Elevated lesion measuring 1.5 x 1 cm on right calf

He also described history of fever, cough and weight loss, beginning simultaneously with the onset of the subcutaneous nodules. Although sputum cultures were negative for AFB, he was treated for tuberculosis because he continued to be febrile and with a TB-suggestive clinical condition and pulmonary image. The treatment for tuberculosis was suspended 40 days later, as there was no improvement and the patient remained febrile.

A biopsy of the nodule on the right arm was carried out and revealed cellular tissue with proliferation of macrophages and rare multinucleated giant cells, in addition to lymphoplasma neutrophilic infiltrate. Methenamine silver staining showed a great quantity of intracytoplasmatic microorganisms characteristic of H. capsulatum, sometimes forming hyphae and spores (Figures 2, 3 and 4). Finally, one year after the onset of symptoms, he received the diagnosis and treatment for disseminated histoplasmosis.

Figure 2

Histoplasmosis: anatomopathology. Chronic granulomatous inflammatory process with a great number of microorganisms showing Histoplasma capsulatum characteristics (Gomori)

Figure 3

Histoplasmosis: anatomopathology. Spores and hyphae of Histoplasma (Gomori, 40x)

Figure 4

Histoplasma capsulatum. Rounded intracytoplasmic structures stained by Gomori (100x)

DISCUSSION

Histoplasmosis is a systemic fungal infection that may vary from asymptomatic infection to disseminated disease with lethal outcome. The H. capsulatum is present in contaminated soil with faeces of birds or bats. Most of primary infections are asymptomatic. Factors like virulence of the agent, age group and basic disease contribute to the onset and intensity of symptoms, as the disease is related mainly to alterations in cellular immunity. Therefore, during investigation of cavitary and granulomatous pulmonary lesions, attention should be given also to the possibility of this infection.[3]

It may be divided into the following clinical forms: a) histoplasmosis in normal host, subdivided into asymptomatic primary infection and acute pulmonary infection; b) chronic cavitary pulmonary histoplasmosis; c) histoplasmosis in the immunocompromised host, corresponding to acute or subacute disseminated histoplasmosis; and d) immunologically mediated disease.[4]
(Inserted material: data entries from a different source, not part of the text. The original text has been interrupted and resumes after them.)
Lemma shuffle_loop_permutation (i : nat) (sh : loc) :
  (forall k, unit_draw (random env k)) ->
  forall (w : World A) (xs : list (option A)),
    heap w !! sh = Some xs -> (i < length xs)%nat ->
    exists ys,
      shuffle_loop env i sh w =
        (Ok tt, mkWorld (<[sh := ys]> (heap w)) (draws w + i) (clock w) (log w)) /\
      ys ≡ₚ xs.
Proof.
  intros Hunit. induction i as [|i IH]; intros w xs Hxs Hi.
  - exists xs. split; [|done]. cbn [shuffle_loop]. unfold ret.
    by rewrite insert_id, Nat.add_0_r, world_eta.
  - rewrite (shuffle_step i sh w xs Hxs). cbv zeta.
    set (j := floor_mul (random env (draws w)) (Z.of_nat (S i) + 1)).
    assert (Hj : 0 <= j < Z.of_nat (S i) + 1).
    { apply floor_mul_range; [apply Hunit | lia]. }
    pose proof (js_swap_permutation xs (S i) j Hi ltac:(lia)) as Hswap.
    set (xs' := js_set _ j _) in *.
    edestruct (IH (mkWorld (<[sh := xs']> (heap w)) (S (draws w)) (clock w) (log w)) xs')
      as (ys & Hrun & Hperm).
    { cbn [heap]. by rewrite lookup_insert_eq. }
    { rewrite (Permutation_length Hswap). lia. }
    exists ys. split; [|by rewrite Hperm].
    rewrite Hrun. cbn [heap draws clock log]. rewrite insert_insert_eq.
    do 2 f_equal. lia.
Qed.

Lemma shuffleArray_run (array : loc) (w : World A) :
  let xs := array_at w array in
  let sh := fresh (dom (heap w)) in
  shuffleArray env array w =
  match shuffle_loop env (Z.to_nat (Z.of_nat (length xs) - 1)) sh
          (mkWorld (<[sh := xs]> (heap w)) (draws w) (clock w) (log w)) with
  | (Ok _, w') => (Ok sh, w')
  | (Throw e, w') => (Throw e, w')
  end.
Proof.
  intros xs sh. unfold shuffleArray.
  unfold bind at 1. unfold contents at 1.
  unfold bind at 1. unfold alloc at 1.
  unfold bind at 1. unfold array_length at 1.
  unfold array_at at 1. cbn [heap]. fold sh. rewrite lookup_insert_eq. cbn [default].
  fold xs. unfold bind, ret. by destruct (shuffle_loop _ _ _ _) as [[[]|e] w'].
Qed.

Lemma fresh_not_allocated (w : World A) (a : loc) (xs : list (option A)) :
  heap w !! a = Some xs -> a ≠ fresh (dom (heap w)).
Proof.
  intros Hxs ->. apply (is_fresh (dom (heap w))). by eapply elem_of_dom_2.
Qed.

(** C5: the shuffle returns an array of the same length that holds every
    element of its input exactly once: a permutation of the input. *)
Theorem shuffleArray_permutation (array : loc) (w : World A) (xs : list (option A)) :
  heap w !! array = Some xs ->
  (forall k, unit_draw (random env k)) ->
  exists shuffled ys w',
    shuffleArray env array w = (Ok shuffled, w') /\
    heap w' !! shuffled = Some ys /\
    length ys = length xs /\
    ys ≡ₚ xs.
Proof.
  intros Hxs Hunit. rewrite shuffleArray_run. cbv zeta.
  unfold array_at. rewrite Hxs. change (default [] (Some xs)) with xs.
  set (sh := fresh (dom (heap w))).
  set (w1 := mkWorld (<[sh := xs]> (heap w)) (draws w) (clock w) (log w)).
  destruct xs as [|x xs'].
  - exists sh, [], w1. cbn. split; [done|]. by rewrite lookup_insert_eq.
  - destruct (shuffle_loop_permutation (Z.to_nat (Z.of_nat (length (x :: xs')) - 1)) sh
                Hunit w1 (x :: xs')) as (ys & Hrun & Hperm).
    { cbn [w1 heap]. by rewrite lookup_insert_eq. }
    { cbn [length]. lia. }
    rewrite Hrun. eexists sh, ys, _. split; [reflexivity|].
    cbn [heap w1]. rewrite lookup_insert_eq.
    split; [done|]. split; [by apply Permutation_length | done].
Qed.
Lemma onmousemove_run (e : MouseEvent) (this : DeviceScreen) :
  onmousemove e this
  = if (0 <? down this)%Z
    then mkRun (Normal tt) this
           (if Nat.eqb (node (target e)) (tag this)
               && ReadyState_eqb (readyState this) OPEN
            then match streamInfo this with
                 | None => []
                 | Some _ =>
                     match buildMotionEvent e (streamInfo this) with
                     | Some event => [ws_send (Motion event)]
                     | None => []
                     end ++ [preventDefault; stopPropagation]
                 end
            else [])
    else mkRun (Normal tt) this [].
Proof.
  unfold onmousemove; unfold_handler; simpl.
  destruct (0 <? down this)%Z; [|reflexivity].
  rewrite onMouseEvent_run.
  destruct (_ && _); [destruct (streamInfo this)|]; simpl;
    rewrite ?app_nil_r; reflexivity.
Qed.

(** C7. A move dispatched while the counter is zero (or less) calls
    nothing and changes nothing.  The same move, on the video element
    and inside the picture, with the socket open and the stream
    negotiated, dispatched while the counter is one or more, sends the
    translated event. *)
Theorem drag_move_suppression (e : MouseEvent) (this : DeviceScreen) :
  (forall n, (n <= 0)%Z ->
     onmousemove e (set_down n this) = mkRun (Normal tt) (set_down n this) [])
  /\ (forall si n,
        type e = "mousemove"%string ->
        node (target e) = tag this ->
        readyState this = OPEN ->
        streamInfo this = Some si ->
        in_padding (viewport_of (target e)) (stream_size si)
                   (pointerX e) (pointerY e) = false ->
        (1 <= n)%Z ->
        exists p : Point.t,
          onmousemove e (set_down n this)
          = mkRun (Normal tt) (set_down n this)
              [ws_send (Motion (mkMotionControlEvent ACTION_MOVE
                                  (BUTTONS_MAP (button e))
                                  (Position.mk p (stream_size si))));
               preventDefault; stopPropagation]).
Proof.
  split.
  - intros n Hn. rewrite onmousemove_run. simpl.
    destruct (0 <? n)%Z eqn:Hpos; [apply Z.ltb_lt in Hpos; lia | reflexivity].
  - intros si n Hty Htag Hopen Hsi Hpad Hn.
    assert (Ha : EVENT_ACTION_MAP (type e) = Some ACTION_MOVE)
      by (rewrite Hty; reflexivity).
    destruct (buildMotionEvent_content si e _ Ha Hpad) as [p Hp].
    exists p. rewrite onmousemove_run. simpl.
    destruct (0 <? n)%Z eqn:Hpos; [|apply Z.ltb_ge in Hpos; lia].
    rewrite Htag, Nat.eqb_refl, Hopen, Hsi, Hp. reflexivity.
Qed.

(** C8. While the socket is not open, [sendEvent] and [onMouseEvent]
    complete normally, call nothing and leave the object as it was; and
    no event whatever makes the object call [ws.send]. *)
Theorem no_send_unless_open (this : DeviceScreen) :
  readyState this <> OPEN ->
  (forall event, sendEvent event this = mkRun (Normal tt) this [])
  /\ (forall e, onMouseEvent e this = mkRun (Normal (Some true)) this [])
  /\ (forall ev, filter is_ws_send (calls (dispatch ev this)) = []).
Proof.
  intros Hclosed. apply ReadyState_eqb_neq in Hclosed.
  split; [|split].
  - intros event. unfold sendEvent; unfold_handler; simpl.
    now rewrite Hclosed.
  - intros e. rewrite onMouseEvent_run, Hclosed, andb_false_r. reflexivity.
  - intros ev.
    destruct (readyState this) eqn:Hrs; [|discriminate Hclosed| |];
      destruct ev; run_dispatch;
      rewrite ?Hrs in *; simpl in *; rewrite ?andb_false_r in *;
      reflexivity || discriminate.
Qed.

(** C10. The button table is read without a guard: an event of a known
    type, inside the picture, whose button is none of 0, 1 and 2 is
    translated into a motion event whose button is [undefined]; and
    [onMouseEvent], for such an event on the video element with the
    socket open, sends it. *)
Theorem unknown_button_is_sent_undefined
    (e : MouseEvent) (si : StreamInfo.t) (a : Z) :
  button e <> 0%Z -> button e <> 1%Z -> button e <> 2%Z ->
  EVENT_ACTION_MAP (type e) = Some a ->
  in_padding (viewport_of (target e)) (stream_size si)
             (pointerX e) (pointerY e) = false ->
  exists p : Point.t,
    let event := mkMotionControlEvent a None (Position.mk p (stream_size si)) in
    buildMotionEvent e (Some si) = Some event
    /\ forall this,
         streamInfo this = Some si ->
         readyState this = OPEN ->
         node (target e) = tag this ->
         onMouseEvent e this
         = mkRun (Normal (Some false)) this
             [ws_send (Motion event); preventDefault; stopPropagation].
Proof.
  intros H0 H1 H2 Ha Hpad.
  destruct (buildMotionEvent_content si e a Ha Hpad) as [p Hp].
  rewrite (BUTTONS_MAP_unknown _ H0 H1 H2) in Hp.
  exists p. split; [exact Hp|].
  intros this Hsi Hopen Htag.
  rewrite onMouseEvent_run, Htag, Nat.eqb_refl, Hopen, Hsi, Hp. reflexivity.
Qed.

(** ** Further properties of the translation *)

Lemma ltb_irrefl (a : float) : (a <? a) = false.
Proof.
  destruct (a <? a) eqn:Hlt; [|reflexivity].
  now rewrite (ltb_asym a a Hlt) in Hlt.
Qed.


(** X2. An event that [buildMotionEvent] returns carries the action of
    the event type, the entry of the button table for the button, and the
    size of the stream as the size of its position. *)
Theorem buildMotionEvent_fields
    (e : MouseEvent) (si : StreamInfo.t) (ev : MotionControlEvent) :
  buildMotionEvent e (Some si) = Some ev ->
  EVENT_ACTION_MAP (type e) = Some (action ev)
  /\ buttons ev = BUTTONS_MAP (button e)
  /\ Position.screenSize (position ev) = stream_size si.
Proof.
  unfold buildMotionEvent.
  destruct (EVENT_ACTION_MAP (type e)) as [a|]; [|discriminate].
  destruct (letterbox _ _ _ _ _) as [l|]; [|discriminate].
  intros [= <-]. simpl. auto.
Qed.

(** X3. When the two rounded ratios are the same number there is no
    padding: the pointer of an event of a known type is accepted wherever
    it is, and each coordinate is scaled by the full size of the
    viewport. *)
Theorem equal_ratios_scale_linearly
    (e : MouseEvent) (si : StreamInfo.t) (a : Z) :
  let width := StreamInfo.width si in
  let height := StreamInfo.height si in
  let clientWidth := clientWidth (target e) in
  let clientHeight := clientHeight (target e) in
  EVENT_ACTION_MAP (type e) = Some a ->
  shouldBe_of (ratio_of width height) = haveNow_of clientWidth clientHeight ->
  buildMotionEvent e (Some si)
  = Some (mkMotionControlEvent a (BUTTONS_MAP (button e))
            (Position.mk
               (Point.mk (pointerX e * width / clientWidth)
                         (pointerY e * height / clientHeight))
               (Size.mk width height))).
Proof.
  intros width height clientWidth clientHeight Ha Hsame.
  unfold buildMotionEvent, letterbox. rewrite Ha.
  fold width height clientWidth clientHeight. rewrite Hsame, ltb_irrefl.
  reflexivity.
Qed.

(** ** Further properties of [onMouseEvent] *)


(** X5. An event on the video element whose pointer is in the padding
    is swallowed and not sent: with the socket open and the stream
    negotiated, [onMouseEvent] prevents the default action, stops the
    propagation, returns [false], and calls nothing else. *)
Theorem padding_event_swallowed
    (e : MouseEvent) (this : DeviceScreen) (si : StreamInfo.t) :
  node (target e) = tag this ->
  readyState this = OPEN ->
  streamInfo this = Some si ->
  in_padding (viewport_of (target e)) (stream_size si)
             (pointerX e) (pointerY e) = true ->
  onMouseEvent e this
  = mkRun (Normal (Some false)) this [preventDefault; stopPropagation].
Proof.
  intros Htag Hopen Hsi Hpad.
  rewrite onMouseEvent_run, Htag, Nat.eqb_refl, Hopen, Hsi.
  now rewrite (buildMotionEvent_padding si e Hpad).
Qed.

(** X6. Before there are stream metadata an event on the video element
    is neither sent nor swallowed: [onMouseEvent] returns [undefined]
    without a call, so the default action of the event is not
    prevented. *)
Theorem no_stream_event_passes (e : MouseEvent) (this : DeviceScreen) :
  node (target e) = tag this ->
  readyState this = OPEN ->
  streamInfo this = None ->
  onMouseEvent e this = mkRun (Normal None) this [].
Proof.
  intros Htag Hopen Hsi.
  now rewrite onMouseEvent_run, Htag, Nat.eqb_refl, Hopen, Hsi.
Qed.

(** X7. The press that arms the drag may be anywhere on the page: a
    press on another element than the video calls nothing, and the move
    over the picture that follows it is sent. *)
Theorem press_elsewhere_arms_drag
    (press move : MouseEvent) (this : DeviceScreen) (si : StreamInfo.t) :
  (0 <= down this)%Z ->
  node (target press) <> tag this ->
  type move = "mousemove"%string ->
  node (target move) = tag this ->
  readyState this = OPEN ->
  streamInfo this = Some si ->
  in_padding (viewport_of (target move)) (stream_size si)
             (pointerX move) (pointerY move) = false ->
  exists p : Point.t,
    snd (run [body_onmousedown press; body_onmousemove move] this)
    = [ws_send (Motion (mkMotionControlEvent ACTION_MOVE
                          (BUTTONS_MAP (button move))
                          (Position.mk p (stream_size si))));
       preventDefault; stopPropagation].
Proof.
  intros Hdown Hpress Hty Htag Hopen Hsi Hpad.
  assert (Ha : EVENT_ACTION_MAP (type move) = Some ACTION_MOVE)
    by (rewrite Hty; reflexivity).
  destruct (buildMotionEvent_content si move _ Ha Hpad) as [p Hp].
  exists p. apply Nat.eqb_neq in Hpress.
  simpl. unfold onmousedown; unfold_handler; simpl.
  rewrite onMouseEvent_run. simpl. rewrite Hpress. simpl.
  rewrite onmousemove_run. simpl.
  destruct (0 <? down this + 1)%Z eqn:Hpos; [|apply Z.ltb_ge in Hpos; lia].
  rewrite Htag, Nat.eqb_refl, Hopen, Hsi, Hp. reflexivity.
Qed.

(** ** Further properties of [ws.onmessage] *)

(** X8. A message whose type is neither [stream_info] nor absent on a
    [null] value changes nothing: a [text] message logs its [message]
    member ([undefined] when it has none), and a message of any other
    type, or without a type, logs the payload as it came. *)
Theorem other_messages_only_log
    (this : DeviceScreen) (s : string) (parsed : JSValue) :
  JSON_parse s = Some parsed ->
  parsed <> JNull ->
  type_is parsed MESSAGE_TYPE_STREAM_INFO = false ->
  onmessage (Text s) this
  = mkRun (Normal tt) this
      [console_log
         (if type_is parsed MESSAGE_TYPE_TEXT
          then match get_property parsed "message" with
               | Some v => log_value v
               | None => log_undefined
               end
          else log_data (Text s))].
Proof.
  intros Hparse Hnull Htype.
  unfold onmessage, bind, get; simpl.
  destruct (converter this); rewrite Hparse;
    (destruct parsed; [congruence| | | | | ]); rewrite Htype;
    destruct (type_is _ MESSAGE_TYPE_TEXT); reflexivity.
Qed.

(** X9. The first metadata message finds no decoder: the handler
    flushes and pauses nothing, constructs a decoder for the video
    element with the announced frame rate and [DEFAULT_FPF], starts it,
    and keeps it and the metadata. *)
Theorem first_metadata_starts_decoder
    (this : DeviceScreen) (s : string) (parsed : JSValue) :
  converter this = None ->
  JSON_parse s = Some parsed ->
  type_is parsed MESSAGE_TYPE_STREAM_INFO = true ->
  let newInfo := StreamInfo_new parsed in
  let r := onmessage (Text s) this in
  completion r = Normal tt
  /\ calls r = [VideoConverter_new (allocated this) (tag this)
                  (StreamInfo.frameRate newInfo) DEFAULT_FPF;
                play (allocated this)]
  /\ converter (final r) = Some (allocated this)
  /\ streamInfo (final r) = Some newInfo.
Proof.
  intros Hnone Hparse Htype newInfo r. subst r newInfo.
  rewrite (onmessage_stream_info this s parsed Hparse Htype), Hnone.
  repeat split.
Qed.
Chronic disseminated histoplasmosis involves more frequently people older than 40 years of age, predominantly of the male gender. Usually, the patients have mild immune deficiencies produced by several factors like advanced age, alcoholism, diabetes mellitus, solid tumors, corticotherapy and lymphomas.[4] The most important findings are asthenia, weight loss and lesions on the skin or mucosae.
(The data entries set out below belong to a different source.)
(** X20: the query of [get_registry_proto].  On a missing table it
    fails with a database error, which the [except] clause covers; on
    an empty table it yields no row; otherwise it yields the registry
    of a row whose version no other row exceeds. *)
Theorem fetch_latest_spec (srv : server) :
  (table srv = None ->
   exists e, fetch_latest srv = Raise e /\ is_DatabaseError e = true) /\
  (table srv = Some [] -> fetch_latest srv = Ok None) /\
  (forall rows, table srv = Some rows -> rows <> [] ->
   exists version blob,
     fetch_latest srv = Ok (Some blob) /\
     In (version, blob) rows /\
     forall r, In r rows -> (r.1 <= version)%Z).
Proof.
  unfold fetch_latest. split; [|split].
  - intros ->. eexists. split; reflexivity.
  - now intros ->.
  - intros rows -> Hne. destruct rows as [|r0 rest]; [contradiction|].
    unfold max_version.
    set (m := fold_left Z.max (map fst rest) r0.1).
    destruct (fold_max_bounds (map fst rest) r0.1) as (H1 & H2 & H3).
    fold m in H1, H2, H3.
    assert (Hall : forall r, In r (r0 :: rest) -> (r.1 <= m)%Z).
    { intros r [<-|Hr]; [exact H1|]. apply H2. now apply in_map. }
    assert (Hex : exists r, In r (r0 :: rest) /\ r.1 = m).
    { destruct H3 as [H3|H3].
      - exists r0. split; [now left|now symmetry].
      - apply in_map_iff in H3 as (r & Hr & Hin). exists r.
        split; [now right|exact Hr]. }
    destruct (find (fun r => Z.eqb r.1 m) (r0 :: rest)) as [[v blob]|] eqn:Hfind.
    + apply find_some in Hfind as [Hin Hv]. apply Z.eqb_eq in Hv.
      simpl in Hv. subst v. exists m, blob. repeat split; auto.
    + destruct Hex as (r & Hin & Hr).
      pose proof (find_none _ _ Hfind r Hin) as Hn. simpl in Hn.
      apply Z.eqb_neq in Hn. contradiction.
Qed.

End more_mysql.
The cutaneous lesions of histoplasmosis in the immunosuppressed patient are not diagnostic, as many other diseases share a similar morphology; for this reason systemic signs and symptoms should be valued, in order to reduce the number of possible differential hypotheses.[5] Mucosal lesions can be observed in around 90% of cases, are polymorphic, ulcerated or ulcerovegetative and are located on the tongue, the oral mucosa, the pharynx, the nasal septum and the larynx. Skin lesions are less frequent than mucosal lesions and appear in 10% of cases. They present as ulcers of sharp, deep borders, with granulomatous bottom, acneiform papules and ulcerated, pustular or nodular top.[4,6]
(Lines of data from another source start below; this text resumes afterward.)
Lemma take_digits_all (s : string) : all_digits s = true -> take_digits s = s.
Proof.
  unfold all_digits. induction s as [|c s IH]; [reflexivity|].
  cbn [list_ascii_of_string forallb take_digits]. intros Hc.
  apply andb_prop in Hc as [H1 H2]. now rewrite H1, IH.
Qed.

Lemma take_digits_split (s : string) :
  exists tail, s = take_digits s +:+ tail /\ starts_with_digit tail = false /\
               all_digits (take_digits s) = true.
Proof.
  induction s as [|c s [tail [E [T D]]]].
  - exists EmptyString. auto.
  - cbn [take_digits]. destruct (in_range "0" "9" c) eqn:Ec.
    + exists tail. rewrite append_cons, <- E. split; [reflexivity|].
      split; [exact T|]. unfold all_digits in *.
      cbn [list_ascii_of_string forallb]. now rewrite Ec, D.
    + exists (String c s). split; [reflexivity|]. split; [exact Ec|reflexivity].
Qed.

Lemma digit_is_plain (c : ascii) :
  in_range "0" "9" c = true -> byte_eqb c "010" = false /\ byte_eqb c ":" = false.
Proof.
  unfold in_range, byte_eqb. intros Hc. apply andb_prop in Hc as [H1 H2].
  apply Z.leb_le in H1, H2. change (ord "0") with 48%Z in H1.
  change (ord "9") with 57%Z in H2. change (ord "010") with 10%Z.
  change (ord ":") with 58%Z. split; apply Z.eqb_neq; lia.
Qed.

Lemma last_port_digits (s : string) : forall seen best,
  all_digits s = true -> last_port seen s best = best.
Proof.
  unfold all_digits. induction s as [|c s IH]; intros seen best; [reflexivity|].
  cbn [list_ascii_of_string forallb last_port]. intros Hc.
  apply andb_prop in Hc as [H1 H2].
  destruct (digit_is_plain c H1) as [-> ->]. cbn [andb]. now apply IH.
Qed.

Lemma string_append_empty (a b : string) :
  a +:+ b = EmptyString -> a = EmptyString /\ b = EmptyString.
Proof. destruct a; [now cbn|]. rewrite append_cons. discriminate. Qed.

Lemma last_port_final (port host : string) : forall seen best,
  one_line host = true -> seen +:+ host <> EmptyString ->
  port <> EmptyString -> all_digits port = true ->
  last_port seen (host +:+ ":" +:+ port) best = Some (seen +:+ host, port).
Proof.
  unfold one_line. induction host as [|c host IH]; intros seen best Hl Hn Hp Hd.
  - rewrite append_nil_r in *. change (EmptyString +:+ ":" +:+ port)
      with (String ":" port).
    cbn [last_port]. change (byte_eqb ":" "010") with false.
    change (byte_eqb ":" ":") with true. cbn [andb].
    assert (String.eqb seen EmptyString = false) as ->
      by now apply String.eqb_neq.
    cbn [negb andb].
    assert (starts_with_digit port = true) as ->.
    { destruct port as [|d port]; [contradiction|].
      pose proof Hd as Hd1. unfold all_digits in Hd1.
      cbn [list_ascii_of_string forallb] in Hd1.
      apply andb_prop in Hd1 as [Hd1 _]. exact Hd1. }
    rewrite (take_digits_all _ Hd). now apply last_port_digits.
  - cbn [list_ascii_of_string forallb] in Hl. apply andb_prop in Hl as [H1 H2].
    apply negb_true_iff in H1. rewrite append_cons. cbn [last_port]. rewrite H1.
    rewrite IH; try assumption.
    + now rewrite string_app_assoc.
    + rewrite string_app_assoc. cbn. intros E.
      apply string_append_empty in E as [_ E]. discriminate.
Qed.

Lemma last_port_sound (s : string) : forall seen best server port,
  last_port seen s best = Some (server, port) ->
  best = Some (server, port) \/
  exists pre tail,
    s = pre +:+ ":" +:+ port +:+ tail /\ server = seen +:+ pre /\
    server <> EmptyString /\ one_line pre = true /\
    starts_with_digit tail = false /\
    port <> EmptyString /\ all_digits port = true.
Proof.
  induction s as [|c s IH]; intros seen best server port; cbn [last_port].
  - auto.
  - destruct (byte_eqb c "010") eqn:El; [auto|].
    intros E. apply IH in E as [E|[pre [tail [Es [Ev [Nv [Hl [Ht [Np Hd]]]]]]]]].
    + destruct (byte_eqb c ":" && negb (String.eqb seen EmptyString)
                && starts_with_digit s) eqn:Ec; [|auto].
      right. injection E as <- <-.
      apply andb_prop in Ec as [Ec Hs]. apply andb_prop in Ec as [Ec Hn].
      apply byte_eqb_eq in Ec as ->. apply negb_true_iff, String.eqb_neq in Hn.
      destruct (take_digits_split s) as [tail [Es [Ht Hd]]].
      exists EmptyString, tail. rewrite append_nil_r.
      split; [cbn; now rewrite <- Es|].
      split; [reflexivity|]. split; [exact Hn|]. split; [reflexivity|].
      split; [exact Ht|]. split; [|exact Hd].
      destruct s as [|d s]; [discriminate|]. cbn in Hs. cbn [take_digits].
      rewrite Hs. discriminate.
    + right. exists (String c pre), tail. rewrite append_cons, <- Es.
      split; [reflexivity|]. rewrite string_app_assoc in Ev.
      split; [exact Ev|]. split; [exact Nv|].
      split; [|auto]. unfold one_line in *.
      cbn [list_ascii_of_string forallb]. now rewrite El, Hl.
Qed.

(** X23.  A URI made of the scheme [tcp] or [ssl], a server name on one
    line, a colon and a port number is taken apart into just these parts,
    whatever colons the server name holds; the server is accepted exactly
    when the scheme is [ssl] and the port is [8883]. *)
Theorem server_uri_round_trip (scheme host port : string) :
  scheme = "tcp" \/ scheme = "ssl" ->
  host <> EmptyString -> one_line host = true ->
  port <> EmptyString -> all_digits port = true ->
  match_server_uri (scheme +:+ "://" +:+ host +:+ ":" +:+ port)
  = Some (scheme, host, port) /\
  server_of_uri (scheme +:+ "://" +:+ host +:+ ":" +:+ port)
  = if String.eqb scheme "ssl" && String.eqb port "8883"
    then Server host else Refused.
Proof.
  intros Hs Hn Hl Hp Hd.
  assert (M : match_server_uri (scheme +:+ "://" +:+ host +:+ ":" +:+ port)
              = Some (scheme, host, port)).
  { unfold match_server_uri. destruct Hs as [-> | ->].
    - change ("tcp" +:+ "://" +:+ host +:+ ":" +:+ port)
        with ("tcp://" +:+ host +:+ ":" +:+ port).
      rewrite after_prefix_append.
      now rewrite (last_port_final port host EmptyString None Hl Hn Hp Hd).
    - change ("ssl" +:+ "://" +:+ host +:+ ":" +:+ port)
        with ("ssl://" +:+ host +:+ ":" +:+ port).
      assert (after_prefix "tcp://" ("ssl://" +:+ host +:+ ":" +:+ port) = None)
        as -> by reflexivity.
      rewrite after_prefix_append.
      now rewrite (last_port_final port host EmptyString None Hl Hn Hp Hd). }
  split; [exact M|]. unfold server_of_uri. rewrite M.
  destruct (String.eqb scheme "ssl"); [|reflexivity]. cbn [negb andb].
  now destruct (String.eqb port "8883").
Qed.

(** X24.  The server URI is accepted only when it is [ssl://], a server
    name, [:8883] and a rest that does not go on with a digit; the server
    name taken is not empty and holds no line feed. *)
Theorem accepted_uri_is_ssl_8883 (server_uri server : string) :
  server_of_uri server_uri = Server server ->
  exists tail,
    server_uri = "ssl://" +:+ server +:+ ":8883" +:+ tail /\
    server <> EmptyString /\ one_line server = true /\
    starts_with_digit tail = false.
Proof.
  unfold server_of_uri.
  destruct (match_server_uri server_uri) as [[[scheme host] port]|] eqn:M;
    [|discriminate].
  destruct (String.eqb scheme "ssl") eqn:Es; [|discriminate]. cbn [negb].
  destruct (String.eqb port "8883") eqn:Ep; [|discriminate]. cbn [negb].
  intros [= <-]. apply String.eqb_eq in Es, Ep. subst scheme port.
  revert M. unfold match_server_uri.
  destruct (after_prefix "tcp://" server_uri) as [rest|].
  { destruct (last_port EmptyString rest None) as [[h p]|]; discriminate. }
  destruct (after_prefix "ssl://" server_uri) as [rest|] eqn:Ea; [|discriminate].
  destruct (last_port EmptyString rest None) as [[h p]|] eqn:El; [|discriminate].
  intros [= -> ->]. apply after_prefix_split in Ea.
  apply last_port_sound in El as [El|[pre [tail [Er [Ev [Nv [Hl [Ht _]]]]]]]];
    [discriminate|].
  change (EmptyString +:+ pre) with pre in Ev. subst pre rest.
  exists tail. split; [exact Ea | auto].
Qed.

Lemma server_uri_round_trip_witness :
  match_server_uri ("ssl" +:+ "://" +:+ "pp.services.u-blox.com" +:+ ":" +:+ "8883")
  = Some ("ssl", "pp.services.u-blox.com", "8883") /\
  server_of_uri ("ssl" +:+ "://" +:+ "pp.services.u-blox.com" +:+ ":" +:+ "8883")
  = if String.eqb "ssl" "ssl" && String.eqb "8883" "8883"
    then Server "pp.services.u-blox.com" else Refused.
Proof.
  apply server_uri_round_trip;
    first [ right; reflexivity | discriminate | reflexivity ].
Defined.

Lemma accepted_uri_is_ssl_8883_witness :
  exists tail,
    "ssl://a:1:8883/x" = "ssl://" +:+ "a:1" +:+ ":8883" +:+ tail /\
    "a:1" <> EmptyString /\ one_line "a:1" = true /\
    starts_with_digit tail = false.
Proof.
  apply (accepted_uri_is_ssl_8883 "ssl://a:1:8883/x" "a:1"). reflexivity.
Defined.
The reported case was revealed to be chronic disseminated histoplasmosis of cutaneous presentation without mucosal lesion, of difficult diagnosis. It was evaluated by several specialists from the areas of infectology, nephrology and internal medicine, but the diagnosis was possible only with dermatological examination and skin biopsy. This case values multidisciplinary interaction between dermatologists and specialists from other medical areas for the diagnosis of cases with atypical manifestation.